Name for output ligand file. This file is either a DelPhi format PDB file (radii and charges stored in occupancy and Bfactor) or another format that retains the partial charges: OEBinary or MOL2. Saving in an OEBinary format allows the charges and radii to be easily inspected in VIDA. The extension modifier .gz means gzipped and is usually more compact than the uncompressed format but otherwise identical.

File type Extension
OEBinary .oeb .oeb.gz
PDB(DelPhi) .pdb .ent .pdb.gz .ent.gz
MOL2 .mol2 .mol2.gz
-output_waters <filename>
-waters <filename>

Name for output file containing waters.
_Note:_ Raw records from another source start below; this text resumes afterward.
(* ===== verification/IpaPmExceptions.v ===== *)
(** The exceptions of the power manager: which clients an exception of the
    clock scaling waits for, and when it is in force.  Every operation but
    registration and deregistration leaves the names of the clients and the
    exceptions alone ([same_regs]). *)
From stdpp Require Import strings.
From S2P Require Import Prelude.
From S2P Require Import IpaMemDesc.
From S2P Require Import IpaClk.
From S2P Require Import IpaPm.
From S2P Require Import IpaPmApi.
From S2P Require Import IpaPmInv.
From S2P Require Import IpaPmSteps.
From S2P Require Import IpaPmMachine.
From S2P Require Import IpaPmThms.

(** ** Operations that keep names and exceptions *)
Definition names (c : ipa_pm_ctx) (h : Z) : option string := cl_name <$> get_client c h.

Definition same_regs (c c' : ipa_pm_ctx) : Prop :=
  exception_list (pm_clk_scaling c') = exception_list (pm_clk_scaling c) /\
  exception_size (pm_clk_scaling c') = exception_size (pm_clk_scaling c) /\
  forall h, names c' h = names c h.
#[global] Instance same_regs_refl : Reflexive same_regs.
Proof. now intros c. Qed.
#[global] Instance same_regs_trans : Transitive same_regs.
Proof. intros a b c (? & ? & H) (? & ? & H'). split; [congruence|]. split; [congruence|]. intros h. now rewrite H'. Qed.

Lemma regs_put c h cl cl' :
  get_client c h = Some cl -> cl_name cl' = cl_name cl -> same_regs c (put_client h cl' c).
Proof.
  intros Hc Hn. split; [done|]. split; [done|]. intros j. unfold names, get_client, put_client. cbn.
  pose proof (get_client_lookup _ _ _ Hc) as Hl.
  rewrite zlookup_insert_cases by eauto using zlookup_lt. case_test; [subst|done].
  rewrite Hl. cbn. congruence.
Qed.

Lemma regs_put_put c h cl cl1 cl2 :
  get_client c h = Some cl -> cl_name cl2 = cl_name cl ->
  same_regs c (put_client h cl2 (put_client h cl1 c)).
Proof. intros. rewrite put_put. eauto using regs_put. Qed.

Lemma regs_scaled c c' : scaled c c' -> same_regs c c'.
Proof. now intros (? & ? & ? & ->). Qed.
Lemma regs_activate h c : same_regs c (activate_client h c).
Proof. now split. Qed.
Lemma regs_deactivate h c : same_regs c (deactivate_client h c).
Proof. now split. Qed.
Lemma regs_notify h ev c : same_regs c (notify h ev c).
Proof. now split. Qed.
Lemma regs_work b c : same_regs c (set_scaling_work b c).
Proof. now split. Qed.
Lemma regs_tput a g c : same_regs c (set_tput a g c).
Proof. now split. Qed.

Lemma regs_scaling c k r c' k' : do_clk_scaling (c, k) = Done (r, (c', k')) -> same_regs c c'.
Proof. intros. eapply regs_scaled, do_clk_scaling_scaled; eauto. Qed.
Lemma regs_clk_put gate cl c k c' k' : clk_put gate cl (c, k) = Done (c', k') -> same_regs c c'.
Proof. intros. eapply regs_scaled, clk_put_scaled; eauto. Qed.

Lemma name_stay_awake cl : cl_name (stay_awake cl) = cl_name cl.
Proof. now rewrite stay_awake_eq. Qed.
Lemma name_relax_if_voting cl : cl_name (relax_if_voting cl) = cl_name cl.
Proof. now rewrite relax_if_voting_eq. Qed.
Lemma name_stay_awake_if_voting cl : cl_name (stay_awake_if_voting cl) = cl_name cl.
Proof. now rewrite stay_awake_if_voting_eq. Qed.
#[local] Hint Resolve regs_put_put regs_activate regs_deactivate regs_notify regs_work regs_tput : ipa.

(** Steps backwards through a computation, then forwards through what it did
    to the context. *)
Ltac regs_inv :=
  repeat match goal with
  | H : Done _ = Done _ |- _ => injection H; clear H; intros; subst
  | H : mbind _ _ = Done _ |- _ =>
      let E := fresh "E" in apply bind_Done in H as (? & E & H)
  | H : deref _ = Done _ |- _ => unfold deref in H; case_match; simplify_eq
  | p : _ * _ |- _ => destruct p; cbn [fst snd] in *
  | p : pm_sys |- _ => destruct p; cbn [fst snd] in *
  | H : do_clk_scaling _ = Done _ |- _ => apply regs_scaling in H
  | H : clk_put _ _ _ = Done _ |- _ => apply regs_clk_put in H
  end.
Ltac regs_name :=
  cbn; rewrite ?name_stay_awake, ?name_relax_if_voting; cbn;
  rewrite ?name_stay_awake_if_voting; reflexivity.
Ltac regs_put := first [reflexivity | eapply regs_put; [eassumption|regs_name]
                       | eapply regs_put_put; [eassumption|regs_name]].
Ltac regs_chain :=
  repeat first
    [ regs_put
    | match goal with H : same_regs _ ?c |- same_regs _ ?c => etransitivity; [|exact H]; clear H end
    | match goal with
      | |- same_regs _ (activate_client _ _) => etransitivity; [|apply regs_activate]
      | |- same_regs _ (deactivate_client _ _) => etransitivity; [|apply regs_deactivate]
      | |- same_regs _ (notify _ _ _) => etransitivity; [|apply regs_notify]
      | |- same_regs _ (set_scaling_work _ _) => etransitivity; [|apply regs_work]
      | |- same_regs _ (set_tput _ _ _) => etransitivity; [|apply regs_tput]
      end].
The following file 3D formats are supported:

File type Extension
OEBinary .oeb .oeb.gz
PDB .pdb .ent .pdb.gz .ent.gz
SDF .sdf .mol .sdf.gz .mol.gz
MOL2 .mol2 .mol2.gz
MacroModel .mmod .mmod.gz

Parameters

-nonsymmetrized_charges
-nonsym

Generate AM1BCC partial charges where topologically equivalent atoms are not forced to have the same charge. For example, by if false the hydrogens on a methyl will all have the same partial charge. Charges generated if this option is true will generally differ for each of these “equivalent” hydrogens.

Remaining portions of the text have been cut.